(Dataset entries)

Lemma elem_of_names {A} (m : gmap string A) s : to_ascii_lowercase s ∈ names_of m <-> has_name m s.
Proof.
  unfold names_of, has_name, same_key. rewrite list_elem_of_fmap. split.
  - intros ([k v] & Hk & Hin). apply elem_of_sorted_entries in Hin. exists k. split; [by eexists|done].
  - intros (k & [v Hv] & Hk). exists (k, v). split; [done|]. by apply elem_of_sorted_entries.
Qed.

Lemma check_option_ok m entity i k v :
  no_errors (check_option (names_of (connections m)) entity i (k, v)) <->
  (same_key k "connection" \/ same_key k "conf_key" -> v = "" \/ same_key v "default" \/ has_name (connections m) v).
Proof.
  unfold check_option. rewrite <- elem_of_names, <- !same_key_bool.
  destruct (eq_ignore_ascii_case k "connection" || eq_ignore_ascii_case k "conf_key") eqn:Hk.
  - apply orb_true_iff in Hk. split.
    + intros Hn _. destruct (decide (v = "")) as [|Hv]; [by left|]. right. rewrite (bool_decide_eq_false_2 _ Hv) in Hn. simpl in Hn.
      case_bool_decide as Hc; [by right|]. case_bool_decide as Hd; simpl in Hn; [left; by apply same_key_bool|by apply no_errors_one in Hn].
    + intros Hv. destruct (Hv Hk) as [->|[Hd|Hc]].
      * constructor.
      * apply same_key_bool in Hd. rewrite (bool_decide_eq_true_2 (to_ascii_lowercase v = "default")) by exact Hd.
        rewrite andb_false_r. constructor.
      * rewrite (bool_decide_eq_true_2 _ Hc), andb_false_r. constructor.
  - apply orb_false_iff in Hk as [H1 H2]. rewrite H1, H2. split; [by intros _ [|]|intros _; constructor].
Qed.

(** A statement that parses gives its diagnostics, one that does not gives an error. *)
Lemma parsed_ok {A} (r : presult A) (f : A -> list ValidationDiagnostic) entity i msg :
  (exists ds, (fun o => match o with Some stmt => f stmt | None => [error_in entity i msg] end) <$> parsed r = Some ds /\ no_errors ds)
  <-> exists stmt rest, r = POk stmt rest /\ no_errors (f stmt).
Proof.
  destruct r as [stmt rest| | |]; simpl; split.
  - intros (ds & [= <-] & Hn). by exists stmt, rest.
  - intros (stmt' & rest' & [= <- <-] & Hn). by eexists.
  - intros (ds & [= <-] & Hn). by apply no_errors_one in Hn.
  - by intros (? & ? & ? & _).
  - by intros (? & ? & _).
  - by intros (? & ? & ? & _).
  - by intros (? & ? & _).
  - by intros (? & ? & ? & _).
Qed.

Lemma check_schema_ok m name kv : no_errors (check_schema_option m name kv).
Proof. destruct kv as [k v]. unfold check_schema_option. destruct (_ && _); by repeat constructor. Qed.
Lemma reject_refuses streams tables stmt options : refuses (reject_invalid_rule streams tables plugin_function stmt options false).
Proof.
  repeat apply refuses_or.
  - by apply refuses_message.
  - intros r. unfold group_error. destruct (_ && _); [by intros [= <-]|done].
  - intros r. unfold event_time_error. destruct (is_event_time options); [|done]. intros (d & _ & Hd)%bind_Some.
    destruct (stream_option _ _); [done|]. by injection Hd as <-.
  - intros r. unfold join_error. destruct (_ && _); [by intros [= <-]|done].
  - unfold policy_error. destruct (stream_policies streams stmt) as [|[name policy] rest]; [done|]. apply refuses_first. intros x r.
    destruct (eq_ignore_ascii_case _ _); [done|]. by intros [= <-].
  - intros r. unfold resolution_error. destruct (stream_exists _ _ _); [by intros (? & _ & ->)%fmap_Some|]. by intros [= <-].
Qed.

Lemma refuse_then {B} o (f : unit -> Checked B) resp : refuses o -> check_then (refuse_if o) f = Some (inl resp) -> code resp = 400 \/ f () = Some (inl resp).
Proof. destruct o as [r0|]; [|by right]. intros Ho. simpl. intros [= <-]. left. by apply Ho. Qed.

Lemma check_refuses s r resp : check_new_rule plugin_function parse_error s r = Some (inl resp) -> code resp = 400.
Proof.
  intros Hc. apply refuse_then in Hc as [?|Hc]; [done| |intros r0; destruct (blank _); [by intros [= <-]|done]].
  apply refuse_then in Hc as [?|Hc]; [done| |by apply refuses_message]. apply refuse_then in Hc as [?|Hc]; [done| |by apply refuses_message].
  unfold check_statement in Hc. destruct (compile_rule r) as [[e|r1]|] eqn:Hr; [| |done].
  { injection Hc as ->. unfold compile_rule in Hr. destruct (r_graph r); [|done]. destruct (blank (r_sql r)); [|done].
    destruct (compile_graph_to_sql_and_actions g) as [[e|[]]|]; [|done|done]. by injection Hr as <-. }
  cbn [check_then] in Hc. apply refuse_then in Hc as [?|Hc]; [done| |intros r0; unfold missing_actions; case_bool_decide; [by intros [= <-]|done]].
  destruct (parse_rule parse_error (r_sql r1)) as [[e|stmt]|] eqn:Hp; [| |done].
  { injection Hc as ->. unfold parse_rule in Hp. destruct (parse_select_text _); [done| |done|done]. by injection Hp as <-. }
  cbn [check_then] in Hc. apply refuse_then in Hc as [?|Hc]; [done|done|apply reject_refuses].
Qed.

## Required action
Across the entries above, find each line with the word "right" and please copy it out.

## Your response
    + intros Hn _. destruct (decide (v = "")) as [|Hv]; [by left|]. right. rewrite (bool_decide_eq_false_2 _ Hv) in Hn. simpl in Hn.
      case_bool_decide as Hc; [by right|]. case_bool_decide as Hd; simpl in Hn; [left; by apply same_key_bool|by apply no_errors_one in Hn].
Proof. destruct o as [r0|]; [|by right]. intros Ho. simpl. intros [= <-]. left. by apply Ho. Qed.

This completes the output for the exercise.